Дочку в щёку, ему пришлось куда-то по носу, и только каблучки её по лестнице простучали. Алиса, как обычно, побежала помахать из окошка.
Эркин пошёл на кухню, осмотрелся. Кое-что он и раньше углядел. Слабости никакой не было, во всяком случае, он её не замечал. Так, лучина. Чтоб просохла. Вот и нож подходящий. Он взял полено, взвесил на руке. Тяжеловато. Сырое или силы не вернулись? Ладно, дерево просохнет, а сила нарастёт. Топором бы лучше, но и нож сойдёт. Он поставил полено на железный лист, прибитый к полу перед топкой, сел на корточки… Ну, пошёл… тонкая нежно-белая на срезе полоска дерева отделилась от полена.

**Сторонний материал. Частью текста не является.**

Lemma settle_ledger d id tenant s d' b :
  settle d id tenant s = Ok (d', b) -> se_status s <> Reserved -> ledger_ok d -> ledger_ok d'.
Proof.
  intros Hs Hst Hd. pose proof (settle_inv _ _ _ _ _ _ Hs Hd)
    as [[_ ->]|(c & _ & Hc & Hin & Hu & Hok & Hch & Hac)]; [done|].
  destruct Hd as [I1 I2 I3 I4 I5].
  assert (ch_amount c = None) as Hna.
  { rewrite list.Forall_forall in I2. apply I2; [done|]. unfold claimable in Hc. by bool_inv. }
  pose proof (fun k f => settled_sum (charges d) id tenant s c k f I1 Hin Hc Hu) as Hz.
  rewrite <- Hch in Hz.
  assert (forall k, account d' k = match se_amount s with
     | Some amount => if decide (charge_key c = k)
         then {| spent_nanos := spent_nanos (account d k) + amount;
                 reserved_nanos := reserved_nanos (account d k) - ch_reserved c |}
         else account d k
     | None => account d k end) as Hacc.
  { intros k. unfold account at 1. rewrite Hac. destruct (se_amount s); [|done].
    destruct (decide (charge_key c = k)) as [<-|Hne].
    - by rewrite lookup_insert_eq.
    - by rewrite lookup_insert_ne. }
  split.
  - rewrite Hch, <- list_fmap_compose.
    assert (ch_id ∘ (fun x => if claimable id tenant x then settled_charge s x else x) <$> charges d
            = ch_id <$> charges d) as ->; [|done].
    apply list_fmap_ext. intros i x _. simpl. by destruct (claimable id tenant x).
  - rewrite Hch. apply Forall_fmap. eapply Forall_impl; [exact I2|]. intros x Hx. simpl.
    by destruct (claimable id tenant x).
  - intros k. rewrite Hz, Hacc, <- I3. unfold on_key. rewrite settled_key.
    destruct (se_amount s) as [amount|] eqn:E; simpl.
    + destruct (decide (charge_key c = k)); [|lia]. unfold hold_of. simpl. rewrite E, Hna. simpl. lia.
    + destruct (decide (charge_key c = k)); [|lia]. unfold hold_of. simpl. rewrite E, Hna. lia.
  - intros k. rewrite Hz, Hacc, <- I4. unfold on_key. rewrite settled_key.
    destruct (se_amount s) as [amount|] eqn:E; simpl.
    + destruct (decide (charge_key c = k)); [|lia]. unfold price_of. simpl. rewrite E, Hna. simpl. lia.
    + destruct (decide (charge_key c = k)); [|lia]. unfold price_of. simpl. rewrite E, Hna. simpl. lia.
  - rewrite Hch. apply Forall_fmap. eapply Forall_impl; [exact I5|]. intros x [a Hx]. simpl.
    assert (charge_key (if claimable id tenant x then settled_charge s x else x) = charge_key x) as ->
      by (by destruct (claimable id tenant x)).
    rewrite Hac. destruct (se_amount s); [|by eexists].
    destruct (decide (charge_key c = charge_key x)) as [->|];
      [by rewrite lookup_insert_eq|rewrite lookup_insert_ne by done; by eexists].
Qed.

(** ** Reachable ledgers: any interleaving of calls of any service instances *)

Inductive billing_step : db -> db -> Prop :=
| step_begin sv inherited io now call_id r d t d' :
    begin sv inherited io now call_id r d = Ok (t, d') -> billing_step d d'
| step_finish sv inherited io t m status d d' b :
    status <> Reserved -> finish sv inherited io t m status d = Ok (d', b) -> billing_step d d'.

Алиса сначала молча смотрела, как он работает, а потом стала оттаскивать лучинки в сторону. Он покосился на неё, потом отложил нож и показал ей, как складывать лучину, чтоб быстрее просохла. И дальше они работали вдвоём. Четыре полена он расщепал на лучину, а остальные… нет, без топора не выйдет. Топора он нигде не видел.
– А топор есть?
– Да, – кивнула Алиса, – в сарае. Мама его запирает. И пила там.
Он мрачно кивнул. С этим ничего не выйдет. Больше он сейчас ничего сделать не сможет. Черенком ножа он подбил отстающий угол листа перед топкой. Оглядел кухню. Нет, больше он ничего здесь не сделает.